A Craft Engrained: Wood Engravings by Gwen Raverat and Artists of Today
4 April to 25 June 2017
Watts Contemporary Gallery
A Craft Engrained showcases work by Gwen Raverat and three of the most eminent wood engravers of today: Hilary Paynter, Howard Phipps and Anne Desmet RA.
Born into an illustrious, free-thinking family, Gwen Raverat (1885-1957) grew up in Cambridge and throughout her life was close to members of the artistic and intellectual elites of the time. She took up wood engraving in the early 20th century when it was a deeply unfashionable art form. Her works were key in reviving the craft of wood engraving and establishing it as an independent expressive art form. In 1920 Raverat was one of ten founder-members of the Society of Wood Engravers (SWE).
By the 1950s, a post war shortage of materials and the development of new printing techniques meant there was less demand for wood engraving. By the early 1970s, screen printing, pop art and photography eclipsed wood engraving, and its particular charms were largely overlooked. In the early 1980s, Hilary Paynter was among a group who worked to revive the then-moribund SWE, re-establishing its annual show and producing a quarterly magazine. The SWE now has over seventy artist members from Britain and overseas.
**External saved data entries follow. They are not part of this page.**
Definition hexdigit (d : N) : N := if d <? 10 then 48 + d else 87 + d.

(** ['{0:04x}'.format(n)], for [n < 0x10000] *)
Definition format_04x (n : N) : pystr :=
  [hexdigit (n / 4096 mod 16); hexdigit (n / 256 mod 16);
   hexdigit (n / 16 mod 16); hexdigit (n mod 16)].

(** [ESCAPE_DCT]: the two-character escapes, and [\u00XX] for the other
    control characters. *)
Definition ESCAPE_DCT (c : N) : option pystr :=
  if c =? 92 then Some [92; 92]
  else if c =? 34 then Some [92; 34]
  else if c =? 8 then Some [92; 98]
  else if c =? 12 then Some [92; 102]
  else if c =? 10 then Some [92; 110]
  else if c =? 13 then Some [92; 114]
  else if c =? 9 then Some [92; 116]
  else if c <? 32 then Some (92 :: 117 :: format_04x c)
  else None.

(** The [replace] callback of [py_encode_basestring_ascii]. *)
Definition replace (c : N) : pystr :=
  match ESCAPE_DCT c with
  | Some r => r
  | None =>
      if c <? 65536
      then 92 :: 117 :: format_04x c
      else
        let n := c - 65536 in
        let s1 := N.lor 55296 (N.land (N.shiftr n 10) 1023) in
        let s2 := N.lor 56320 (N.land n 1023) in
        (92 :: 117 :: format_04x s1) ++ (92 :: 117 :: format_04x s2)
  end.

Section Encoder.
Context {U : UnicodeData}.

Definition py_encode_basestring_ascii (s : pystr) : pystr :=
  34 :: Re.sub ESCAPE_ASCII replace s ++ [34].

Fixpoint join (sep : pystr) (chunks : list pystr) : pystr :=
  match chunks with
  | [] => []
  | [c] => c
  | c :: rest => c ++ sep ++ join sep rest
  end.

(** [json.dumps(o)] with the defaults: [ensure_ascii=True], a comma and a
    space between items, a colon and a space behind a key, no
    indentation, keys in insertion order. *)
Fixpoint dumps (o : PyObj) : Outcome pystr :=
  match o with
  | PyNone => Returns (py "null")
  | PyBool b => Returns (if b then py "true" else py "false")
  | PyStr s => Returns (py_encode_basestring_ascii s)
  | PyList xs =>
      match
        (fix elements (xs : list PyObj) : Outcome (list pystr) :=
           match xs with
           | [] => Returns []
           | x :: xs' =>
               match dumps x with
               | Raises e => Raises e
               | Returns cx =>
                   match elements xs' with
                   | Raises e => Raises e
                   | Returns cs => Returns (cx :: cs)
                   end
               end
           end) xs
      with
      | Raises e => Raises e
      | Returns chunks => Returns (91 :: join (py ", ") chunks ++ [93])
      end
  | PyDict kvs =>
      match
        (fix members (kvs : list (pystr * PyObj)) : Outcome (list pystr) :=
           match kvs with
           | [] => Returns []
           | (k, v) :: kvs' =>
               match dumps v with
               | Raises e => Raises e
               | Returns cv =>
                   match members kvs' with
                   | Raises e => Raises e
                   | Returns cs =>
                       Returns ((py_encode_basestring_ascii k ++ py ": " ++ cv) :: cs)
                   end
               end
           end) kvs
      with
      | Raises e => Raises e
      | Returns chunks => Returns (123 :: join (py ", ") chunks ++ [125])
      end
  | PyOther t =>
      Raises (mkExc TypeError (py "Object of type " ++ t ++ py " is not JSON serializable"))
  end.

End Encoder.

(** *** Decoding

    [json.loads], restricted to objects, arrays, strings and the three
    literals: a number makes it fail, so it accepts no more than the
    real decoder does. *)

Definition is_ws (c : N) : bool :=
  (c =? 32) || (c =? 9) || (c =? 10) || (c =? 13).

Fixpoint skip_ws (s : pystr) : pystr :=
  match s with
  | [] => []
  | c :: s' => if is_ws c then skip_ws s' else s
  end.

Definition hex_value (c : N) : option N :=
  if in_range 48 57 c then Some (c - 48)
  else if in_range 97 102 c then Some (c - 87)
  else if in_range 65 70 c then Some (c - 55)
  else None.

(** [_decode_uXXXX] on the four characters behind [\u] *)
Definition decode_uXXXX (h1 h2 h3 h4 : N) : option N :=
  match hex_value h1, hex_value h2, hex_value h3, hex_value h4 with
  | Some a, Some b, Some c, Some d => Some (((a * 16 + b) * 16 + c) * 16 + d)
  | _, _, _, _ => None
  end.

(** [BACKSLASH]: the one-character escapes *)
Definition BACKSLASH (e : N) : option N :=
  if e =? 34 then Some 34
  else if e =? 92 then Some 92
  else if e =? 47 then Some 47
  else if e =? 98 then Some 8
  else if e =? 102 then Some 12
  else if e =? 110 then Some 10
  else if e =? 114 then Some 13
  else if e =? 116 then Some 9
  else None.

Definition is_high_surrogate (u : N) : bool := in_range 55296 56319 u.
Definition is_low_surrogate (u : N) : bool := in_range 56320 57343 u.

(** [py_scanstring] in strict mode, entered behind the opening quote;
    [acc] holds the characters decoded so far, last one first.  The
    result is the decoded string and the text behind the closing quote. *)
Fixpoint scanstring (s acc : pystr) : option (pystr * pystr) :=
  match s with
  | [] => None
  | c :: s1 =>
      if c =? 34 then Some (rev acc, s1)
      else if c =? 92 then
        match s1 with
        | [] => None
        | e :: s2 =>
            if e =? 117 then
              match s2 with
              | h1 :: h2 :: h3 :: h4 :: s3 =>
                  match decode_uXXXX h1 h2 h3 h4 with
                  | None => None
                  | Some uni =>
                      if is_high_surrogate uni then
                        match s3 with
                        | b :: s3' =>
                            if b =? 92 then
                              match s3' with
                              | u' :: s3'' =>
                                  if u' =? 117 then
                                    match s3'' with
                                    | l1 :: l2 :: l3 :: l4 :: s4 =>
                                        match decode_uXXXX l1 l2 l3 l4 with
                                        | None => None
                                        | Some uni2 =>
                                            if is_low_surrogate uni2
                                            then scanstring s4
                                                   (65536 + N.lor (N.shiftl (uni - 55296) 10)
                                                                  (uni2 - 56320) :: acc)
                                            else scanstring s3 (uni :: acc)
                                        end
                                    | _ => None
                                    end
                                  else scanstring s3 (uni :: acc)
                              | [] => None
                              end
                            else scanstring s3 (uni :: acc)
                        | [] => None
                        end
                      else scanstring s3 (uni :: acc)
                  end
              | _ => None
              end
            else
              match BACKSLASH e with
              | Some d => scanstring s2 (d :: acc)
              | None => None
              end
        end
      else if c <? 32 then None
      else scanstring s1 (c :: acc)
  end.

Definition starts_with (lit s : pystr) : option pystr :=
  if pystr_eqb (firstn (length lit) s) lit then Some (skipn (length lit) s) else None.

(** [scan_once], [JSONObject] and [JSONArray]; [fuel] bounds the number
    of nested calls. *)
Fixpoint scan_once (fuel : nat) (s : pystr) {struct fuel} : option (PyObj * pystr) :=
  match fuel with
  | O => None
  | S f =>
      match s with
      | [] => None
      | c :: s1 =>
          if c =? 34 then
            match scanstring s1 [] with
            | Some (t, rest) => Some (PyStr t, rest)
            | None => None
            end
          else if c =? 123 then
            match skip_ws s1 with
            | [] => None
            | d :: s2 =>
                if d =? 125 then Some (PyDict [], s2)
                else JSONObject f (d :: s2) []
            end
          else if c =? 91 then
            match skip_ws s1 with
            | [] => None
            | d :: s2 =>
                if d =? 93 then Some (PyList [], s2)
                else JSONArray f (d :: s2) []
            end
          else
            match starts_with (py "null") s, starts_with (py "true") s,
                  starts_with (py "false") s with
            | Some rest, _, _ => Some (PyNone, rest)
            | _, Some rest, _ => Some (PyBool true, rest)
            | _, _, Some rest => Some (PyBool false, rest)
            | _, _, _ => None
            end
      end
  end

(** Entered at the opening quote of a key. *)
with JSONObject (fuel : nat) (s : pystr) (acc : list (pystr * PyObj)) {struct fuel}
  : option (PyObj * pystr) :=
  match fuel with
  | O => None
  | S f =>
      match s with
      | [] => None
      | q :: s1 =>
          if q =? 34 then
            match scanstring s1 [] with
            | None => None
            | Some (k, s2) =>
                match skip_ws s2 with
                | [] => None
                | colon :: s3 =>
                    if colon =? 58 then
                      match scan_once f (skip_ws s3) with
                      | None => None
                      | Some (v, s4) =>
                          match skip_ws s4 with
                          | [] => None
                          | d :: s5 =>
                              if d =? 125 then Some (PyDict (rev ((k, v) :: acc)), s5)
                              else if d =? 44 then JSONObject f (skip_ws s5) ((k, v) :: acc)
                              else None
                          end
                      end
                    else None
                end
            end
          else None
      end
  end

(** Entered at the first character of an element. *)
with JSONArray (fuel : nat) (s : pystr) (acc : list PyObj) {struct fuel}
  : option (PyObj * pystr) :=
  match fuel with
  | O => None
  | S f =>
      match scan_once f s with
      | None => None
      | Some (v, s1) =>
          match skip_ws s1 with
          | [] => None
          | d :: s2 =>
              if d =? 93 then Some (PyList (rev (v :: acc)), s2)
              else if d =? 44 then JSONArray f (skip_ws s2) (v :: acc)
              else None
          end
      end
  end.

(** [json.loads]: one value, white space around it, nothing else. *)
Definition loads (s : pystr) : option PyObj :=
  match scan_once (S (length s)) (skip_ws s) with
  | Some (v, rest) =>
      match skip_ws rest with
      | [] => Some v
      | _ :: _ => None
      end
  | None => None
  end.

End Json.

(* ================================================================== *)
(** ** The Whisper library

    Everything behind [import whisper] is outside the repository.  A
    library call is a function of its arguments that either returns or
    raises; it neither reads nor writes the [MODEL] slot of the adapter
    modules.  [MODEL] may be [None] when module 2 passes it on, so the
    entry points that receive it take an optional model. *)

Class WhisperLib : Type := {
  Model : Type;
  Audio : Type;
  Mel : Type;
  Device : Type;
  Options : Type;
  (** [whisper.load_model(path, in_memory=...)] *)
  whisper_load_model : pystr -> bool -> Outcome Model;
  (** [whisper.transcribe(model, audio, verbose=..., fp16=...)] *)
  whisper_transcribe : option Model -> Audio -> option bool -> bool -> Outcome PyObj;
  (** [whisper.pad_or_trim(audio)] *)
  whisper_pad_or_trim : Audio -> Outcome Audio;
  (** [whisper.log_mel_spectrogram(audio)] *)
  whisper_log_mel_spectrogram : Audio -> Outcome Mel;
  (** [model.device] *)
  model_device : Model -> Device;
  (** [mel.to(device)] *)
  mel_to : Mel -> Device -> Outcome Mel;
  (** [whisper.DecodingOptions(fp16=...)] *)
  whisper_DecodingOptions : bool -> Outcome Options;
  (** [whisper.decode(model, mel, options)] *)
  whisper_decode : option Model -> Mel -> Options -> Outcome PyObj
}.

(* ================================================================== *)
(** ** The process: state, effects and the exception monad *)

Section Process.
Context {W : WhisperLib}.

(** The library calls a run has made, oldest first. *)
Inductive Call : Type :=
| CallLoadModel (path : pystr) (in_memory : bool)
| CallTranscribe (m : option Model) (audio : Audio) (verbose : option bool) (fp16 : bool)
| CallPadOrTrim (audio : Audio)
| CallLogMelSpectrogram (audio : Audio)
| CallTo (mel : Mel) (d : Device)
| CallDecodingOptions (fp16 : bool)
| CallDecode (m : option Model) (mel : Mel) (o : Options).
(** * Motor queue, daily quota and admin shutdown of the Go MQTT backend

    A shallow embedding of the two revisions of [handlers/mqtt.go] found in
    the repository:

    - [handlers_shutdown]: the revision with the admin force-shutdown
      (quota check in seconds, actuator calls commented out);
    - [handlers]: the revision with the [DeviceActivation] audit log
      (quota check in minutes, actuator really driven).

    Package-level variables become fields of a [World] record that every
    handler threads through a small state monad.  Each handler call and each
    iteration of the background loop is one atomic transition. *)

From stdpp Require Import base tactics option list strings gmap.
From Stdlib Require Import ZArith Lia.

Local Open Scope Z_scope.
Local Open Scope string_scope.
Local Open Scope list_scope.

(** ** Go's [time] package *)

Module time.

(** [time.Duration] is an [int64] count of nanoseconds. *)
Definition Duration := Z.

(** A [time.Time] instant, in nanoseconds since the zero [Time]. *)
Definition Time := Z.

(** Two's complement wrap-around of Go's [int64] arithmetic. *)
Definition int64 (z : Z) : Z := (z + 2 ^ 63) mod 2 ^ 64 - 2 ^ 63.

Definition is_int64 (z : Z) : Prop := - 2 ^ 63 <= z < 2 ^ 63.

Definition Nanosecond : Duration := 1.
Definition Second : Duration := 1000000000 * Nanosecond.
Definition Minute : Duration := 60 * Second.
Definition Hour : Duration := 60 * Minute.

(** [a + b] and [a * b] on [time.Duration]. *)
Definition add (a b : Duration) : Duration := int64 (a + b).
Definition mul (a b : Duration) : Duration := int64 (a * b).

(** [time.Duration(n)] for an [int] [n] (64 bits wide). *)
Definition of_int (n : Z) : Duration := int64 n.

(** [t.After(u)] and [t.Add(d)]. *)
Definition After (t u : Time) : bool := bool_decide (u < t).
Definition Add (t : Time) (d : Duration) : Time := t + d.

(** The zero value [time.Time{}]. *)
Definition zero : Time := 0.

End time.

(** ** Go values, [net/http] codes and the parts of [gin] the handlers use *)

(** Why [ShouldBindJSON] failed; stands for the text of [err.Error()]. *)
Inductive BindError :=
| SyntaxError
| UnmarshalTypeError (field : string)
| RequiredError (field : string).

(** A Go [interface{}] value, as stored in a [gin.H] or in the context keys.
    A [float64] is kept by the [uint] it converts to. *)
Inductive Value :=
| VString (s : string)
| VTime (t : time.Time)
| VBool (b : bool)
| VInt (z : Z)
| VUint (n : N)
| VFloat64 (n : N)
| VError (e : BindError).

(** A JSON value of a request body. *)
Inductive Json :=
| JNull
| JInt (n : Z)
| JString (s : string)
| JOther.

Module http.
Definition StatusOK : Z := 200.
Definition StatusBadRequest : Z := 400.
Definition StatusUnauthorized : Z := 401.
Definition StatusTooManyRequests : Z := 429.
Definition StatusInternalServerError : Z := 500.
Definition StatusServiceUnavailable : Z := 503.
End http.

Module gin.

(** [gin.H], a [map[string]interface{}]. *)
Abbreviation H := (gmap string Value).

(** What [c.JSON(code, obj)] writes. *)
Record Response := JSON { code : Z; obj : gmap string Value }.

(** The request body: not JSON at all, or a JSON object. *)
Inductive Body :=
| Malformed
| Object (fields : gmap string Json).

(** The part of [*gin.Context] a handler reads: the body and the keys
    set by the middleware ([c.Set] / [c.Get]). *)
Record Context := { body : Body; keys : gmap string Value }.

(** [c.ShouldBindJSON(&input)] for
    [struct { Duration int `json:"duration" binding:"required"` }]:
    the decoder leaves an absent or null field at 0, rejects what is not
    an integer of the [int] range, and the [required] validator then rejects
    the zero value. *)
Definition ShouldBindJSON_Duration (c : Context) : BindError + Z :=
  match body c with
  | Malformed => inl SyntaxError
  | Object fields =>
      match fields !! "duration" with
      | None | Some JNull => inl (RequiredError "Duration")
      | Some (JInt n) =>
          if bool_decide (time.is_int64 n) then
            if bool_decide (n = 0) then inl (RequiredError "Duration")
            else inr n
          else inl (UnmarshalTypeError "duration")
      | Some _ => inl (UnmarshalTypeError "duration")
      end
  end.

(** The same for [struct { Reason string `json:"reason" binding:"required"` }]. *)
Definition ShouldBindJSON_Reason (c : Context) : BindError + string :=
  match body c with
  | Malformed => inl SyntaxError
  | Object fields =>
      match fields !! "reason" with
      | None | Some JNull => inl (RequiredError "Reason")
      | Some (JString s) =>
          if bool_decide (s = "") then inl (RequiredError "Reason")
          else inr s
      | Some _ => inl (UnmarshalTypeError "reason")
      end
  end.

End gin.

(** How a handler call ends: it wrote a response and returned, its goroutine
    is parked on the send to the full channel, or it panicked. *)
Inductive Outcome :=
| Responded (r : gin.Response)
| Parked
| Panicked.

(** ** [models] *)

Module models.

Record User := { ID : N; Email : string; Password : string; Role : string }.

Record DeviceActivation :=
  { ActivationID : N; UserID : N; RequestAt : time.Time;
    Duration : time.Duration }.

End models.

(** ** Shared state *)

(** [MotorRequest] of [mqtt.go]. *)
Record MotorRequest :=
  { UserID : N; RequestAt : time.Time; Duration : time.Duration }.

(** A buffered channel: the buffer, and the values of the senders parked
    because the buffer was full, both oldest first. *)
Record Chan := { buf : list MotorRequest; sendq : list MotorRequest }.

(** [make(chan *MotorRequest, 100)]. *)
Definition motorQueue_cap : nat := 100.

(** The variables guarded by [motorQuotaMutex]. *)
Record Quota := { totalMotorTime : time.Duration; quotaResetTime : time.Time }.

(** The variables guarded by [shutdownMutex]. *)
Record Shutdown :=
  { isShutdown : bool; shutdownReason : string; shutdownBy : string;
    shutdownAt : time.Time }.

(** What the program did to the outside, in program order. *)
Inductive Event :=
| Publish (topic payload : string)
| Sleep (d : time.Duration)
| Create (a : models.DeviceActivation) (ok : bool)
| Send (r : MotorRequest).

(** The collaborators: the clock ([wall] is the last reading, [ticks] the
    steps by which the next readings advance), the database and the log
    of effects. *)
Record Env :=
  { wall : time.Time; ticks : list N;
    users : list models.User; activations : list models.DeviceActivation;
    dbFailing : bool;
    trace : list Event }.

Record World :=
  { motorQueue : Chan; quota : Quota; shutdown : Shutdown; env : Env }.

Definition set_motorQueue (q : Chan) (w : World) : World :=
  {| motorQueue := q; quota := quota w; shutdown := shutdown w; env := env w |}.
Definition set_quota (q : Quota) (w : World) : World :=
  {| motorQueue := motorQueue w; quota := q; shutdown := shutdown w; env := env w |}.
Definition set_shutdown (s : Shutdown) (w : World) : World :=
  {| motorQueue := motorQueue w; quota := quota w; shutdown := s; env := env w |}.
Definition set_env (e : Env) (w : World) : World :=
  {| motorQueue := motorQueue w; quota := quota w; shutdown := shutdown w; env := e |}.

Definition set_clock (t : time.Time) (ts : list N) (e : Env) : Env :=
  {| wall := t; ticks := ts; users := users e; activations := activations e;
     dbFailing := dbFailing e; trace := trace e |}.
Definition set_activations (l : list models.DeviceActivation) (e : Env) : Env :=
  {| wall := wall e; ticks := ticks e; users := users e; activations := l;
     dbFailing := dbFailing e; trace := trace e |}.
Definition log (ev : Event) (e : Env) : Env :=
  {| wall := wall e; ticks := ticks e; users := users e;
     activations := activations e; dbFailing := dbFailing e;
     trace := trace e ++ [ev] |}.

(** [motorQuota = 1 * time.Hour]; never assigned again. *)
Definition motorQuota : time.Duration := time.mul 1 time.Hour.

(** ** The state monad of the handlers *)

Definition St (A : Type) : Type := World → A * World.

#[global] Instance St_ret : MRet St := λ A a w, (a, w).
#[global] Instance St_bind : MBind St :=
  λ A B f m w, let '(a, w') := m w in f a w'.

Definition gets {A} (f : World → A) : St A := λ w, (f w, w).
Definition modify (f : World → World) : St unit := λ w, ((), f w).

(** [time.Now()]: the clock moves on by the next tick and is read. *)
Definition time_Now : St time.Time := λ w,
  let t := wall (env w) + Z.of_N (hd 0%N (ticks (env w))) in
  (t, set_env (set_clock t (tl (ticks (env w))) (env w)) w).

(** [time.Sleep(d)]: returns at once when [d <= 0]. *)
Definition time_Sleep (d : time.Duration) : St unit := λ w,
  let e := log (Sleep d) (env w) in
  ((), set_env (set_clock (wall e + Z.max 0 d) (ticks e) e) w).

(** [mqtt.Publish(topic, payload)]; every caller drops the error. *)
Definition mqtt_Publish (topic payload : string) : St unit :=
  modify (λ w, set_env (log (Publish topic payload) (env w)) w).

(** [motorQueue <- r]: into the buffer when there is room, otherwise the
    sender parks behind the earlier parked senders.  Returns whether the
    send completed. *)
Definition chan_send (r : MotorRequest) : St bool := λ w,
  let w := set_env (log (Send r) (env w)) w in
  let q := motorQueue w in
  if bool_decide (length (buf q) < motorQueue_cap)%nat then
    (true, set_motorQueue {| buf := buf q ++ [r]; sendq := sendq q |} w)
  else
    (false, set_motorQueue {| buf := buf q; sendq := sendq q ++ [r] |} w).

(** One receive of [for req := range motorQueue]: the oldest buffered value,
    the oldest parked sender then completing into the freed slot (its
    handler goes on to answer "Request queued"; that late answer is not
    recorded); [None] when the channel is empty and the loop parks. *)
Definition chan_recv : St (option MotorRequest) := λ w,
  let q := motorQueue w in
  match buf q with
  | [] => (None, w)
  | r :: rest =>
      match sendq q with
      | [] => (Some r, set_motorQueue {| buf := rest; sendq := [] |} w)
      | s :: parked =>
          (Some r, set_motorQueue {| buf := rest ++ [s]; sendq := parked |} w)
      end
  end.

(** The values in the channel, oldest first. *)
Definition pending (q : Chan) : list MotorRequest := buf q ++ sendq q.

(** What the Go runtime keeps true of a buffered channel: the buffer never
    exceeds the capacity, and senders are parked only while it is full. *)
Definition chan_wf (q : Chan) : Prop :=
  (length (buf q) ≤ motorQueue_cap)%nat ∧
  (sendq q = [] ∨ length (buf q) = motorQueue_cap).

(** The block every quota check starts with:
    [if time.Now().After(quotaResetTime) { totalMotorTime = 0;
     quotaResetTime = time.Now().Add(24 * time.Hour) }]. *)
Definition quotaWindowReset : St unit :=
  now ← time_Now;
  reset ← gets (λ w, quotaResetTime (quota w));
  if time.After now reset then
    now' ← time_Now;
    modify (set_quota
      {| totalMotorTime := 0;
         quotaResetTime := time.Add now' (time.mul 24 time.Hour) |})
  else mret ().

(** ** [mqtt.go] with the admin force shutdown *)

Module handlers_shutdown.

(** The body of [for req := range motorQueue]: a request dequeued during a
    shutdown or over the quota is dropped by [continue]; the three
    motor-control statements after the accounting are commented out in the
    source, so nothing is published. *)
Definition processMotorQueue_body (req : MotorRequest) : St unit :=
  s ← gets shutdown;
  if isShutdown s then mret ()
  else
    quotaWindowReset;;
    total ← gets (λ w, totalMotorTime (quota w));
    if bool_decide (time.add total (Duration req) > motorQuota) then mret ()
    else
      modify (λ w, set_quota
        {| totalMotorTime := time.add total (Duration req);
           quotaResetTime := quotaResetTime (quota w) |} w).

(** [n] iterations of [processMotorQueue]; it parks on the empty channel. *)
Fixpoint processMotorQueue (n : nat) : St unit :=
  match n with
  | O => mret ()
  | S n' =>
      next ← chan_recv;
      match next with
      | None => mret ()
      | Some req => processMotorQueue_body req;; processMotorQueue n'
      end
  end.

Definition EnqueueMotorRequest (c : gin.Context) : St Outcome :=
  s ← gets shutdown;
  if isShutdown s then
    mret (Responded (gin.JSON http.StatusServiceUnavailable
      {[ "error" := VString "Motor system is currently shut down";
         "reason" := VString (shutdownReason s);
         "shutdown_by" := VString (shutdownBy s);
         "shutdown_at" := VTime (shutdownAt s) ]}))
  else
    match gin.ShouldBindJSON_Duration c with
    | inl err =>
        mret (Responded (gin.JSON http.StatusBadRequest
          {[ "error" := VError err ]}))
    | inr input_Duration =>
        quotaWindowReset;;
        total ← gets (λ w, totalMotorTime (quota w));
        if bool_decide
             (time.add total
                (time.mul (time.of_int input_Duration) time.Second)
              > motorQuota)
        then
          mret (Responded (gin.JSON http.StatusTooManyRequests
            {[ "error" :=
                 VString "Daily motor-on quota reached. Try again after 24 hours." ]}))
        else
          now ← time_Now;
          sent ← chan_send
            {| UserID := 0; RequestAt := now;
               Duration := time.mul (time.of_int input_Duration) time.Second |};
          if sent : bool then
            mret (Responded (gin.JSON http.StatusOK
              {[ "message" := VString "Request queued" ]}))
          else mret Parked
    end.

(** [database.DB.First(&user, id)]. *)
Definition DB_First (id : N) : St (option models.User) :=
  gets (λ w,
    if dbFailing (env w) then None
    else find (λ u, bool_decide (models.ID u = id)) (users (env w))).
The three contemporary artists selected for this exhibition — Anne Desmet RA, Hilary Paynter and Howard Phipps — are outstanding exponents of the craft today. Their subject matter, ranging from landscape to architecture, whimsy to socio-political commentary, show that it is an art form very much alive and well.
All artwork is for sale.
Gwen Raverat (1885-1957), granddaughter of Charles Darwin, was a leading figure in the revival of wood engraving in the first half of the 20th Century. She was bought up in Cambridge, a childhood recollected in her memoir Period Piece. One of the first women to attend the Slade School of Art, she moved among the creative circles of the day, numbering members of the Bloomsbury group among her friends. Her style of engraving — more fluid and impressionistic than many of the engravers before her — was hugely influential and took wood engraving beyond the pages of book illustration to a new level.